The Ultimate Guide to Litter-Training Your New Adult Cat

If you’re a cat-enthusiast, chances are you own or have owned a few cats and have had to litter train them. So, you may already have an idea of how to do it. That being said, most of us only know how to deal with kittens.

This article is for those who decided to take in an adult, outdoor or stray cat and give them a home. But that’s just the first step. 

What comes next is more challenging – getting your kitty properly litter-trained! Training a full-grown cat to use a litter box is similar to litter-training a kitten, but it’s a bit more complicated. 

But don’t worry as we’ve done the hard work for you. Read on to learn the essentials on how to get your cat to use a litter box like it was born to!

Get an Appealing Litter Box

Put yourself in your former outdoor cat’s ‘paws’. They have been used to wide open spaces with leaves and soil all their life. The transition from the great outdoors to an indoor litter box will undoubtedly take some time and effort.

Therefore, choose a box that will be most appealing to your cat. This is important – the box should be appealing to your cat, not to you.

It might confuse your not-yet house-broken cat if you choose a covered, automatic or self-cleaning model. They can be confining, noisy and too small. An uncommon litter box will make the task of litter training more difficult.

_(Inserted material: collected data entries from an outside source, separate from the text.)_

Lemma monitors_execution_event i m reason s : monitors (record_execution_event i m reason s) = monitors s.
Proof. unfold record_execution_event. destruct reason as [x |]; [| done]. by destruct (match list.last _ with Some _ => _ | None => _ end). Qed.

Lemma points_execution_event i m reason s : points (record_execution_event i m reason s) = points s.
Proof. unfold record_execution_event. destruct reason as [x |]; [| done]. by destruct (match list.last _ with Some _ => _ | None => _ end). Qed.

Lemma runs_condition iso i st reason at_ s : runs (record_execution_condition iso i st reason at_ s).2 = runs s.
Proof.
  unfold record_execution_condition. destruct (monitors s !! i) as [m |]; [| done]. cbn [snd].
  by rewrite runs_update_monitor_row, runs_execution_event.
Qed.

Lemma runs_conditions iso ids st reason at_ s : runs (record_conditions iso ids st reason at_ s).2 = runs s.
Proof.
  revert s. induction ids as [| i ids IH]; intros s; cbn [record_conditions]; [done |].
  pose proof (runs_condition iso i st (Some reason) at_ s) as E. destruct (record_execution_condition _ _ _ _ _ _) as [l s1]. cbn [snd] in E.
  pose proof (IH s1) as E'. destruct (record_conditions _ _ _ _ _ _) as [ls s2]. cbn [snd] in *. congruence.
Qed.

Lemma leases_close_active sel reason now s : leases_kept s (close_active_runs sel reason now s).2.
Proof.
  intros rid r'. cbn [close_active_runs snd runs with_runs]. rewrite lookup_fmap. destruct (runs s !! rid) as [r |]; [| done].
  cbn [fmap option_fmap option_map]. intros [= <-]. exists r. split; [done |]. by destruct (sel r && _).
Qed.

(** *** What an operation does to the targets *)

(** The target's state, apart from when it is checked next. *)
Definition target (m : monitor) : option string * Z * option Z * option Z :=
  (Monitor.last_status (core m), Monitor.consecutive_failures (core m), Monitor.last_polled_at (core m), Monitor.last_status_change_at (core m)).

Definition INERT : list string := [EVENT_EXECUTION; "paused"; "resumed"].

(** No sample, no change of a target's state, and no event but the inert ones. *)
Record targets_kept (s s' : db) : Prop := {
  kept_points : points s' = points s;
  kept_rows : forall i m', monitors s' !! i = Some m' -> exists m, monitors s !! i = Some m /\ target m' = target m;
  kept_events : forall e, e ∈ events s' -> e ∈ events s \/ Monitor.ev_type e ∈ INERT
}.

#[export] Instance targets_kept_preorder : PreOrder targets_kept.
Proof.
  split.
  - intros s. split; [done | intros i m Hm; by exists m | by left].
  - intros s1 s2 s3 [P1 R1 E1] [P2 R2 E2]. split; [congruence | |].
    + intros i m3 (m2 & (m1 & Hm1 & H1)%R1 & H2)%R2. exists m1. split; [done | congruence].
    + intros e [H | H]%E2; [by apply E1 | by right].
Qed.

Lemma targets_update i f s : (forall m, target (f m) = target m) -> targets_kept s (update_monitor_row i f s).
Proof.
  intros Hf. unfold update_monitor_row. destruct (monitors s !! i) as [m |] eqn:E; [| reflexivity]. split; [done | | by left].
  intros j m'. cbn [monitors with_monitors]. rewrite lookup_insert_Some. intros [[<- <-] | [_ Hj]]; [by exists m | by exists m'].
Qed.

Lemma targets_update_run rid f s : targets_kept s (update_run rid f s).
Proof. unfold update_run. destruct (runs s !! rid); [| reflexivity]. split; [done | intros i m Hm; by exists m | by left]. Qed.

Lemma targets_with_runs m s : targets_kept s (with_runs m s).
Proof. split; [done | intros i x Hx; by exists x | by left]. Qed.

Lemma targets_event l s : Forall (fun e => Monitor.ev_type e ∈ INERT) l -> targets_kept s (with_events (events s ++ l) s).
Proof.
  intros Hl. split; [done | intros i m Hm; by exists m |]. intros e [He | He]%elem_of_app; [by left | right]. rewrite Forall_forall in Hl. by apply Hl.
Qed.

Lemma targets_execution_event i m reason s : targets_kept s (record_execution_event i m reason s).
Proof.
  unfold record_execution_event. destruct reason as [x |]; [| reflexivity]. destruct (match list.last _ with Some _ => _ | None => _ end); [reflexivity |].
  apply targets_event, Forall_singleton. by left.
Qed.

Lemma targets_condition iso i st reason at_ s : targets_kept s (record_execution_condition iso i st reason at_ s).2.
Proof.
  unfold record_execution_condition. destruct (monitors s !! i) as [m |]; [| reflexivity]. cbn [snd].
  etrans; [apply targets_execution_event | by apply targets_update].
Qed.

Lemma targets_conditions iso ids st reason at_ s : targets_kept s (record_conditions iso ids st reason at_ s).2.
Proof.
  revert s. induction ids as [| i ids IH]; intros s; cbn [record_conditions]; [reflexivity |].
  pose proof (targets_condition iso i st (Some reason) at_ s) as E. destruct (record_execution_condition _ _ _ _ _ _) as [l s1]. cbn [snd] in E.
  pose proof (IH s1) as E'. destruct (record_conditions _ _ _ _ _ _) as [ls s2]. cbn [snd] in *. by etrans.
Qed.

(** *** Each operation *)

(** Both at once: what every operation but an accepted result does. *)
Definition quiet (s s' : db) : Prop := leases_kept s s' /\ targets_kept s s'.

#[export] Instance quiet_preorder : PreOrder quiet.
Proof. split; [intros s; split; reflexivity | intros s1 s2 s3 [L1 T1] [L2 T2]; split; by etrans]. Qed.

Lemma quiet_update i f s : (forall m, target (f m) = target m) -> quiet s (update_monitor_row i f s).
Proof. intros Hf. split; [apply leases_same, runs_update_monitor_row | by apply targets_update]. Qed.

Lemma quiet_update_run rid f s : (forall r, runs s !! rid = Some r -> same_lease r (f r)) -> quiet s (update_run rid f s).
Proof. intros Hf. split; [by apply leases_update | apply targets_update_run]. Qed.

Lemma quiet_close rid f s : (forall r, same_lease r (f r)) -> quiet s (update_run rid f s).
Proof. intros Hf. by apply quiet_update_run. Qed.

Lemma quiet_mark i st reason s : quiet s (mark i st reason s).
Proof. by apply quiet_update. Qed.

Lemma quiet_condition iso i st reason at_ s : quiet s (record_execution_condition iso i st reason at_ s).2.
Proof. split; [apply leases_same, runs_condition | apply targets_condition]. Qed.

Lemma quiet_conditions iso ids st reason at_ s : quiet s (record_conditions iso ids st reason at_ s).2.
Proof. split; [apply leases_same, runs_conditions | apply targets_conditions]. Qed.

Lemma quiet_close_active sel reason now s : quiet s (close_active_runs sel reason now s).2.
Proof. split; [apply leases_close_active | apply targets_with_runs]. Qed.

Lemma quiet_unavailable rid mid reason detail now s : quiet s (close_unavailable rid mid reason detail now s).
Proof. unfold close_unavailable. etrans; [| apply quiet_mark]. by apply quiet_close. Qed.

Lemma quiet_dispatch_failure rid mid jitter now s : quiet s (record_dispatch_failure rid mid jitter now s).
Proof. unfold record_dispatch_failure. etrans; [| by apply quiet_update]. by apply quiet_close. Qed.

Lemma quiet_pause i paused now s cs s' : set_paused i paused now s = Some (cs, s') -> quiet s s'.
Proof.
  unfold set_paused. destruct (monitors s !! i) as [m |]; [| done].
  assert (quiet s (update_monitor_row i (pause_row paused now) s)) as H1 by (apply quiet_update; intros x; by destruct paused).
  generalize (update_monitor_row i (pause_row paused now) s), H1. intros s1 Hs1.
  assert (forall x, quiet x (with_events (events x ++ [pause_event i paused m]) x)) as He.
  { intros x. split; [by apply leases_same |]. apply targets_event, Forall_singleton. unfold pause_event, INERT. cbn. destruct paused; set_solver. }
  destruct paused.
  - pose proof (quiet_close_active (fun r => bool_decide (monitor_id r ∈ [i])) CANCEL_MONITOR_PAUSED now s1) as H2. unfold cancel_monitor_probe_runs.
    destruct (close_active_runs _ _ _ _) as [cs1 s2]. cbn [snd] in H2. intros [= <- <-]. etrans; [exact Hs1 |]. etrans; [exact H2 | apply He].
  - intros [= <- <-]. etrans; [exact Hs1 | apply He].
Qed.

Lemma quiet_pause_all ids paused now s : quiet s (pause_all ids paused now s).
Proof.
  revert s. induction ids as [| i ids IH]; intros s; cbn [pause_all]; [reflexivity |]. destruct (monitors s !! i) as [m |]; [| apply IH].
  etrans; [| apply IH]. etrans; [apply (quiet_update i (pause_row paused now)); intros x; by destruct paused |].
  split; [by apply leases_same |]. apply targets_event, Forall_singleton. unfold pause_event, INERT. cbn. destruct paused; set_solver.
Qed.

Lemma quiet_pause_target type id paused now s cs s' : set_target_paused type id paused now s = Some (cs, s') -> quiet s s'.
Proof.
  unfold set_target_paused. destruct (target_monitors type id s) as [| i ids]; [done |]. destruct paused.
  - unfold cancel_monitor_probe_runs. pose proof (quiet_close_active (fun r => bool_decide (monitor_id r ∈ i :: ids)) CANCEL_MONITOR_PAUSED now s) as H2.
    destruct (close_active_runs _ _ _ _) as [cs1 s2]. cbn [snd] in H2. intros [= <- <-]. etrans; [exact H2 | exact (quiet_pause_all (i :: ids) true now s2)].
  - intros [= <- <-]. exact (quiet_pause_all (i :: ids) false now s).
Qed.

Lemma quiet_delete i now s cs s' : delete_monitor i now s = Some (cs, s') -> quiet s s'.
Proof.
  unfold delete_monitor. destruct (monitors s !! i); [| done]. unfold cancel_monitor_probe_runs.
  pose proof (quiet_close_active (fun r => bool_decide (monitor_id r ∈ [i])) CANCEL_MONITOR_DELETED now s) as H2.
  destruct (close_active_runs _ _ _ _) as [cs1 s1]. cbn [snd] in H2. intros [= <- <-]. etrans; [exact H2 |]. split.
  - intros rid r. cbn [runs]. rewrite map_lookup_filter_Some. intros [Hr _]. exists r. split; [done | reflexivity].
  - split; [done | |].
    + intros j m'. cbn [monitors]. rewrite lookup_delete_Some. intros [_ Hm]. by exists m'.
    + intros e. cbn [events]. rewrite list_elem_of_In, filter_In. intros [He _]. left. by apply list_elem_of_In.
Qed.

Lemma quiet_cancel_agent iso agent reason now s : quiet s (cancel_agent_probe_runs iso agent reason now s).2.
Proof.
  unfold cancel_agent_probe_runs. pose proof (quiet_close_active (fun r => agent_id r =? agent) reason now s) as H1.
  destruct (close_active_runs _ _ _ _) as [cs s1]. cbn [snd] in H1.
  pose proof (quiet_conditions iso (assignments agent s1) EXECUTION_UNAVAILABLE reason now s1) as H2.
  destruct (record_conditions _ _ _ _ _ _) as [ls s2]. cbn [snd] in *. by etrans.
Qed.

Introducing a litter box will be a momentous concept for your cat so try to keep it as simple as possible. When they’ve got the hang of it, then you can consider moving onto something more complex.

Pick the Right Kind of Box

The box you choose should essentially be uncovered, easy to find and the right size.

The whole idea of an uncovered box is to make the training session as smooth as possible. A hood might confine and confuse a cat that is used to open spaces.

If you insist on a hooded box, try to keep the flap open at the entrance as much as possible.

You can determine the perfect size of a litter box easily by considering the size of your cat. The box should be 1.5 times larger than the size of your cat. Boxes come in many shapes but for the initial period of training, go for one that’s big and rectangular in shape.

It might be difficult to find a typical litter box that’s bigger than your adult cat in the pet stores. In that case, you can use a large plastic storage container and make a litter box yourself. Cut out a door on one side that’s big enough to fit your cat. Use one which has high sides to avoid the litter getting scattered.

Consider the Number of Boxes You Need

Ideally, the number of litter boxes in your house should be proportional (plus one extra box for luck!) to the number of cats in your house. That means if you have two cats, you should have three litter boxes. These rules work in most cases.

But if you are transitioning an outdoor cat, keep in mind that they are used to eliminating anywhere out in the open space. It’s easier for your cat to learn if you keep a few boxes in most rooms of the house. , This will give them a sense of freedom too.

Consider the Right Spot for the Boxes

You should put the litter boxes in the place your cat spends most of their time. Usually, a place that’s close to where they sleep, eat or play. But don’t put the litter box too close to the feeding station as this might discourage them to use it completely. The trick is to place it just close enough but not too close.

Your cat will definitely have some elimination points around the house – the usual spots they go to in order to successfully complete their ‘business’. Seek out those places and put the litter boxes in those spots. Make sure you clean the spot instantly to remove the odor.

Cats also love to soil in a soothing, quiet environment. You can create some privacy for your cat by placing the boxes in the corner of the room. But don’t create so much privacy that the litter boxes are forgotten.

Choose the Right Kind of Litter

Any outdoor cat is familiar with unscented substrates, soil and sand. They are used to a particular texture and your best bet is to find litter with a texture that suits your cat’s preferences.

To understand your cat’s preferences, you need to familiarize yourself with the kind of litter available in the pet store. You can easily find traditional clay and silicone litter but they have a lot of disadvantages.  

Small, soft, odorless scoop-able litter mixed with a bit of sand could make your cat get used to the idea of litter more quickly. The more natural the litter feels to the cat, the easier it is to train them. After your cat is used to the litter, you can gradually reduce the amount of sand.

Check out Cat World’s article on how to choose the best eco-friendly, natural litter for your cat. Eco-friendly litter is a great way to reduce your cat’s carbon footprint.

The Last Tidbit

Make sure you put your cat in the box to play for 20 to 25 minutes every day. But don’t restrain them, just let them explore and play in the box. Cats love to learn through imitation, stir the litter around to encourage them to play with it.  

Now that you’re armed with all the information to housebreak your new precious pet, don’t forget to reward them with a treat every time they use the litter box. Positive reinforcement can go a long way to house training your cat!

Last but not least, be patient. Your cat will need some time to get used to being indoors most of the time. Give them time and try to create a fun environment so that their transition is not just smooth but also exciting. Good luck!